#### Exercise aim:
Beginning with the line below that contains "repeat apply conj." and ending with the line that contains "- intros tried version rest r", copy every line exactly. Copy nothing else.

Extracted records:
• • • • •
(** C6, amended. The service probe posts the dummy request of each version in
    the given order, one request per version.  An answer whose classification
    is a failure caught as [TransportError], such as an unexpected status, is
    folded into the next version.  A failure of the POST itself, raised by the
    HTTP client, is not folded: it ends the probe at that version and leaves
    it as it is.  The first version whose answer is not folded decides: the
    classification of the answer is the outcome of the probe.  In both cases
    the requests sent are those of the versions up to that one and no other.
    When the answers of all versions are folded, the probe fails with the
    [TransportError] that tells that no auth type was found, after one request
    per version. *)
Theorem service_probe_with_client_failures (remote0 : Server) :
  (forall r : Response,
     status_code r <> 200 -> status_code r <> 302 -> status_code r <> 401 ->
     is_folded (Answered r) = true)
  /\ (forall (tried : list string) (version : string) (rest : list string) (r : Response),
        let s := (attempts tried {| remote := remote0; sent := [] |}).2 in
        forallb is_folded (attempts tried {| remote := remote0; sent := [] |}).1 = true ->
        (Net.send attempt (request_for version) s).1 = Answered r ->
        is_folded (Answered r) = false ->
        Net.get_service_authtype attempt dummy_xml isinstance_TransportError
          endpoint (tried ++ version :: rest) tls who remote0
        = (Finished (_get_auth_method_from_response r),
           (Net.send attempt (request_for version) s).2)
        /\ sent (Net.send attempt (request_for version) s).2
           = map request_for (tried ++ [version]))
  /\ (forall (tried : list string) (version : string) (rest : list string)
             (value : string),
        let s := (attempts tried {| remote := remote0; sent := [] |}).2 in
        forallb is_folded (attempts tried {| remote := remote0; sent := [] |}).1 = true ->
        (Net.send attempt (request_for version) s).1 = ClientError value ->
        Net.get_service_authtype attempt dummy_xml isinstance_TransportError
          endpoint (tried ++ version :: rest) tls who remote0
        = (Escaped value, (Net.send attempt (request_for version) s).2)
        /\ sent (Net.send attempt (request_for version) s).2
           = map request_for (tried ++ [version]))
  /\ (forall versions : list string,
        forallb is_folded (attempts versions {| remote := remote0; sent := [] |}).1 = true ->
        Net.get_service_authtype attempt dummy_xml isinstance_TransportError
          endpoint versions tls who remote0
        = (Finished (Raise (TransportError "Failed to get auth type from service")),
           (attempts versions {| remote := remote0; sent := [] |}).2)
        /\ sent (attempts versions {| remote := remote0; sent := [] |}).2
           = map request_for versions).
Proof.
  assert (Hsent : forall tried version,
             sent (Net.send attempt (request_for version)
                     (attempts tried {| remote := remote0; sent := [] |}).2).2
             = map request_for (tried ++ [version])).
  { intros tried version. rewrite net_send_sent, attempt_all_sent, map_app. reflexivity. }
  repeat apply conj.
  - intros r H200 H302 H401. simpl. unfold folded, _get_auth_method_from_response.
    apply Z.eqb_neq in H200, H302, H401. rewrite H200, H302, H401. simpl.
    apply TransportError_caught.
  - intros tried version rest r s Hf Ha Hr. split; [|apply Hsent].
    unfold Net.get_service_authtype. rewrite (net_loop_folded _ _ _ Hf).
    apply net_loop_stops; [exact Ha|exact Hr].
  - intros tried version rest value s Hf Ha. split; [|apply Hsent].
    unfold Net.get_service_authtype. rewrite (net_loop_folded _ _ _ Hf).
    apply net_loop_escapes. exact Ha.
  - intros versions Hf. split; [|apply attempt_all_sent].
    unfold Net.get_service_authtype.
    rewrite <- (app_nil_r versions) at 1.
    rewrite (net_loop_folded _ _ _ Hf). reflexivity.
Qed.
• • • • •
#### Your solution:
  repeat apply conj.
  - intros r H200 H302 H401. simpl. unfold folded, _get_auth_method_from_response.
    apply Z.eqb_neq in H200, H302, H401. rewrite H200, H302, H401. simpl.
    apply TransportError_caught.
  - intros tried version rest r s Hf Ha Hr. split; [|apply Hsent].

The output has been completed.